EGR1-CCL2 Feedback Loop Maintains Epithelial-Mesenchymal Transition of Cisplatin-Resistant Gastric Cancer Cells and Promotes Tumor Angiogenesis.

BACKGROUND

The mechanism of cisplatin resistance in gastric cancer (GC) is still elusive; several recent evidences proposed that chemoresistant tumor cells acquired aggressive behaviors.

AIMS

This study was aimed to investigate the mechanism of epithelial-mesenchymal transition (EMT) and angiogenesis in chemoresistant GC.

METHODS

Bioinformatics analysis and function or mechanism experiments including RT-qPCR, immunofluorescence, Western blot, luciferase reporter assay, Chromatin immunoprecipitation, Chicken chorioallantoic membrane assay and animal experiments were applied to evaluate the role of EGR1-CCL2 feedback loop.

RESULTS

Compared with the parental cell line SGC7901, cisplatin resistant SGC7901R cells underwent EMT and showed increased angiogenic capabilities. Mechanistically, SGC7901R cells showed increased levels of EGR1, which could transcriptionally activate the angiogenic factor CCL2 and EMT regulator ZEB2. Reciprocally, CCL2 activated the CCR2-ERK-ELK1-EGR1 pathway, thus forming a positive feed-forward loop. Moreover, CCL2 in culture medium of SGC7901R cells promoted angiogenesis of Human Umbilical Vein Endothelial Cells (HUVECs).

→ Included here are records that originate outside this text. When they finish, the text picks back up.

(** * A basic shell with pipes and redirection: model of [main.c]

    The development follows the source file top-down:
    - [Tokenizer]: the [strtok] loop of [parse_cmd] with its growing
      argument array;
    - [Resolver]: [is_valid_redirection], [redirect_input],
      [redirect_output] and [find_pipe_idx] on the argument array;
    - [Orchestrator]: [execute_pipe], [execute_cmd] and [parse_cmd], run
      against an explicit description of what the operating system answers.

    C strings are Rocq strings (the bytes before the terminating NUL), a
    [char *] slot of the argument array is an [option string] with [None]
    for the null pointer, and [size_t] counters are natural numbers. *)

From Stdlib Require Import ZArith Ascii.
From stdpp Require Import base list strings.


(** ** Tokenizer *)

Module Tokenizer.

(** The delimiter set handed to [strtok]: space and newline. *)
Definition is_delim (c : ascii) : bool :=
  Ascii.eqb c " " || Ascii.eqb c "010".

(** [strtok] first skips the delimiters in front of the token. *)
Fixpoint skip_delims (s : string) : string :=
  match s with
  | String c r => if is_delim c then skip_delims r else s
  | EmptyString => EmptyString
  end.

(** Then it runs to the next delimiter, overwrites it with NUL and keeps a
    pointer to the byte after it; at the end of the string the saved pointer
    stays on the terminator.  The result is the token and the saved rest. *)
Fixpoint scan_token (s : string) : string * string :=
  match s with
  | String c r =>
      if is_delim c then (EmptyString, r)
      else let '(tok, rest) := scan_token r in (String c tok, rest)
  | EmptyString => (EmptyString, EmptyString)
  end.
Lemma keeps_calls_extract_rules rl cl (idxs : list nat) :
  keeps_calls (fun _ => False) (extract_rules rl cl idxs : M _).
Proof.
  intros s r s'. rewrite extract_rules_pure.
  destruct (mapM _ idxs); by intros [= <- <-].
Qed.

Lemma keeps_calls_load_int p i :
  keeps_calls (fun _ => False) (load_int p i : M _).
Proof.
  intros s r s'. rewrite load_int_pure.
  destruct (int_at s p i); by intros [= <- <-].
Qed.

(** X10. [fit_wrap_end] raises no exception and makes exactly one native
    call, the end of the native session; whenever it returns, the four
    module-level variables are reset ([rules], [labels_vecs] and [minor]
    to [NULL], [nrules] to 0), whatever the session was. *)
Theorem fit_wrap_end_resets_globals s r s' :
  fit_wrap_end N s = (r, s') ->
  (forall e, r <> Raised e)
  /\ calls s' = CallEnd :: calls s
  /\ (forall x, r = Returned x ->
        rules s' = None /\ labels_vecs s' = None /\ minor s' = None
        /\ nrules s' = 0).
Proof.
  intros Hrun. unfold fit_wrap_end in Hrun.
  destruct (call_run_corels_end_returns s)
    as ([[[acc rl] sz] cl] & s1 & Hcall & Hc1).
  rewrite (bind_returned _ _ _ _ _ Hcall) in Hrun. cbv beta iota in Hrun.
  match type of Hrun with
  | ?K s1 = _ => assert (Hk : keeps_calls (fun _ => False) (K : M _))
  end.
  { apply keeps_calls_bind.
    - destruct cl as [c|]; [|keeps_step].
      apply keeps_calls_bind; [apply keeps_calls_extract_rules|intros body].
      apply keeps_calls_bind.
      + destruct (sz <? 0);
          [apply keeps_calls_undefined|apply keeps_calls_load_int].
      + intros d. repeat keeps_step.
    - intros r_out. repeat keeps_step. }
  destruct (Hk _ _ _ Hrun) as [Hc He].
  split; [intros e ->; by apply (He e)|].
  split; [congruence|].
  intros x ->.
  apply bind_returned_inv in Hrun as (r0 & s2 & _ & Hrun).
  step_global Hrun.
  apply bind_returned_inv in Hrun as (? & s3 & _ & Hrun).
  do 2 step_global Hrun.
  apply bind_returned_inv in Hrun as (? & s4 & H4 & Hrun).
  destruct (quiet_free_vector _ _ _ _ _ H4) as [(_ & Hl4 & _) _].
  do 3 step_global Hrun.
  apply bind_returned_inv in Hrun as (? & s5 & H5 & Hrun).
  destruct (quiet_free_vector _ _ _ _ _ H5) as [(_ & Hl5 & Hm5 & _) _].
  do 2 step_global Hrun.
  injection Hrun as _ <-. cbn in *. repeat split; congruence.
Qed.

(** ** The native calls of [fit_wrap_begin] *)

(** What lines 168-211 leave when they return: the miner has been called
    once, it has not reported failure, and its return value is the new
    [nrules]. *)
Lemma fit_begin_pool_returned A s n vb s1 :
  fit_begin_pool N A s = (Returned (n, vb), s1) ->
  n = Z.of_nat (shape0 (samples A))
  /\ exists a rr,
       calls s1 = CallMine a rr :: calls s
       /\ rr <> -1 /\ nrules s1 = rr /\ rules s1 <> None
       /\ ma_nsamples a = n.
Proof.
  unfold fit_begin_pool. intros Hpool.
  apply bind_returned_inv in Hpool as ([v nf] & s0 & H0 & Hpool).
  destruct (obeys_to_vector _ _ _ _ _ H0) as [(_ & _ & _ & _ & Hc0) _].
  cbv beta iota in Hpool. destruct (nf >? _).
  { apply bind_returned_inv in Hpool as (? & ? & _ & [=]). }
  apply bind_returned_inv in Hpool as ([fv|] & sa & Ha & Hpool).
  2: { apply bind_returned_inv in Hpool as (? & ? & _ & [=]). }
  destruct (quiet_malloc _ _ _ _ Ha) as [(_ & _ & _ & _ & Hca) _].
  apply bind_returned_inv in Hpool as (? & sb & Hb & Hpool).
  destruct (obeys_dup_features _ _ _ _ _ _ Hb) as [(_ & _ & _ & _ & Hcb) _].
  apply bind_returned_inv in Hpool as (? & sc & Hc & Hpool).
  destruct (keeps_calls_discard_stale_pool _ _ _ Hc) as [Hcc _].
  unfold mine_pool in Hpool.
  apply bind_returned_inv in Hpool as (rr & sd & Hd & Hpool).
  destruct (call_mine_rules_run
              (mk_mine_args fv (Some v) nf (Z.of_nat (shape0 (samples A)))
                 (max_card A) (min_support A) (mverbose A)) sc)
    as (p & sd' & Hd' & Hcd & _ & _ & Hnd & _).
  rewrite Hd' in Hd. injection Hd as <- <-.
  apply bind_returned_inv in Hpool as (? & se & He & Hpool).
  destruct (quiet_free_features _ _ _ _ _ He) as [(_ & _ & _ & _ & Hce) _].
  apply bind_returned_inv in Hpool as (? & sf & Hf & Hpool).
  destruct (quiet_free _ _ _ _ Hf) as [(_ & _ & _ & _ & Hcf) _].
  apply bind_returned_inv in Hpool as (? & sg & Hg & Hpool).
  destruct (quiet_free_vector _ _ _ _ _ Hg) as [(_ & _ & _ & _ & Hcg) _].
  step_global Hpool.
  match type of Hpool with
  | context [bool_decide (rules ?s5 = None)] =>
      destruct (Z.eqb_spec (mine_rules N sc
        (mk_mine_args fv (Some v) nf (Z.of_nat (shape0 (samples A)))
           (max_card A) (min_support A) (mverbose A))).1 (-1))
        as [?|Hrr]; [discriminate Hpool|];
      destruct (decide (rules s5 = None)) as [Hnone|Hrules];
      [by rewrite bool_decide_eq_true_2 in Hpool
      |rewrite bool_decide_eq_false_2 in Hpool by done]
  end.
  cbn [orb] in Hpool. step_global Hpool.
  apply bind_returned_inv in Hpool as (? & sh & Hh & Hpool).
  destruct (obeys_encode_ascii _ _ _ _ Hh) as [(Hrh & _ & _ & Hnh & Hch) _].
  cbn in Hrh, Hnh, Hch.
  step_global Hpool.
  apply bind_returned_inv in Hpool as (? & si & Hi & Hpool).
  injection Hpool as <- <- <-.
  assert (Hk : rules si = rules sh /\ nrules si = nrules sh
               /\ calls si = calls sh).
  { revert Hi. generalize (labels_vecs sh). intros ol Hi.
    destruct (bool_decide (ol <> None)); [|by injection Hi as _ <-].
    apply bind_returned_inv in Hi as (? & sj & Hj & Hi).
    destruct (quiet_free_vector _ _ _ _ _ Hj) as [(Hrj & _ & _ & Hnj & Hcj) _].
    by injection Hi as _ <-. }
  destruct Hk as (Hri & Hni & Hci).
  split; [done|]. do 2 eexists.
  split; [rewrite Hci, Hch, Hcg, Hcf, Hce, Hcd, Hcc, Hcb, Hca, Hc0; reflexivity|].
  split; [exact Hrr|]. split; [congruence|]. split; [congruence|done].
Qed.

(** What lines 213-229 leave when they return. *)
Lemma fit_begin_labels_returned A n s1 s2 :
  fit_begin_labels N A n s1 = (Returned (), s2) ->
  calls s2 = calls s1 /\ rules s2 = rules s1 /\ nrules s2 = nrules s1
  /\ minor s2 = minor s1 /\ labels_vecs s2 <> None.
Proof.
  unfold fit_begin_labels. intros Hlab.
  apply bind_returned_inv in Hlab as ([lv k] & s3 & Htry & Hlab).
  assert (Henc : _to_vector N (labels A) 0 s1 = (Returned (lv, k), s3)).
  { unfold try_except_reraise in Htry.
    destruct (_to_vector N (labels A) 0 s1) as [[x|e|] s4]; [done| |done].
    by destruct ((_ : M unit) s4) as [[[]|?|] ?]. }
  destruct (obeys_to_vector _ _ _ _ _ Henc) as [(Hr3 & _ & Hm3 & Hn3 & Hc3) _].
  step_global Hlab. destruct (negb _).
  { step_global Hlab.
    apply bind_returned_inv in Hlab as (? & ? & _ & Hlab).
    do 2 step_global Hlab.
    apply bind_returned_inv in Hlab as (? & ? & _ & [=]). }
  step_global Hlab.
  apply bind_returned_inv in Hlab as (f0 & sa & Ha & Hlab).
  destruct (quiet_malloc _ _ _ _ Ha) as [(Hra & Hla & Hma & Hna & Hca) _].
  apply bind_returned_inv in Hlab as (? & sb & Hb & Hlab).
  destruct (quiet_set_features _ _ _ _ _ _ Hb)
    as [(Hrb & Hlb & Hmb & Hnb & Hcb) _].
  apply bind_returned_inv in Hlab as (f1 & sc & Hc & Hlab).
  destruct (quiet_malloc _ _ _ _ Hc) as [(Hrc & Hlc & Hmc & Hnc & Hcc) _].
  apply bind_returned_inv in Hlab as (? & sd & Hd & Hlab).
  destruct (quiet_set_features _ _ _ _ _ _ Hd)
    as [(Hrd & Hld & Hmd & Hnd & Hcd) _].
  apply bind_returned_inv in Hlab as (? & se & He & Hlab).
  destruct (quiet_strcpy _ _ _ _ _ He) as [(Hre & Hle & Hme & Hne & Hce) _].
  destruct (quiet_strcpy _ _ _ _ _ Hlab) as [(Hrf & Hlf & Hmf & Hnf & Hcf) _].
  cbn in *. repeat split; congruence.
Qed.

(** What lines 231-238 leave when they return. *)
Lemma fit_begin_minority_returned A n s2 mr s3 :
  fit_begin_minority N A n s2 = (Returned mr, s3) ->
  exists bm,
    calls s3 = CallMinority bm mr :: calls s2
    /\ mi_nrules bm = nrules s2 /\ mi_nsamples bm = n
    /\ rules s3 = rules s2 /\ nrules s3 = nrules s2
    /\ labels_vecs s3 = labels_vecs s2.
Proof.
  unfold fit_begin_minority. intros Hrun.
  step_global Hrun.
  apply bind_returned_inv in Hrun as (? & s1 & H1 & Hrun).
  assert (Hk : rules s1 = rules s2 /\ nrules s1 = nrules s2
               /\ labels_vecs s1 = labels_vecs s2 /\ calls s1 = calls s2).
  { revert H1. generalize (minor s2). intros om H1.
    destruct (bool_decide (om <> None)); [|by injection H1 as _ <-].
    apply bind_returned_inv in H1 as (? & sj & Hj & H1).
    destruct (quiet_free_vector _ _ _ _ _ Hj) as [(Hrj & Hlj & _ & Hnj & Hcj) _].
    by injection H1 as _ <-. }
  destruct Hk as (Hr1 & Hn1 & Hl1 & Hc1).
  apply bind_returned_inv in Hrun as (m & sa & Ha & Hrun).
  destruct (quiet_malloc _ _ _ _ Ha) as [(Hra & Hla & _ & Hna & Hca) _].
  do 4 step_global Hrun. cbn in Hrun.
  destruct (call_minority_run _ _ _ _ Hrun)
    as (Hres & Hcm & Hrm & Hlm & _ & Hnm).
  destruct Hres as [[= ->]|[=]].
  eexists. split; [rewrite Hcm; apply (f_equal (cons _)); cbn; congruence|].
  cbn in *. repeat split; congruence.
Qed.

EGR1 expression was positively correlated with CCL2 and ZEB2 in clinical GC tissues, and the depletion of ERG1 could also decrease microvessel density and ZEB2 expression in metastatic nodules of nude mice.

CONCLUSIONS

EGR1-CCL2 feedback loop might exert critical roles on EMT and angiogenesis of chemoresistant GC.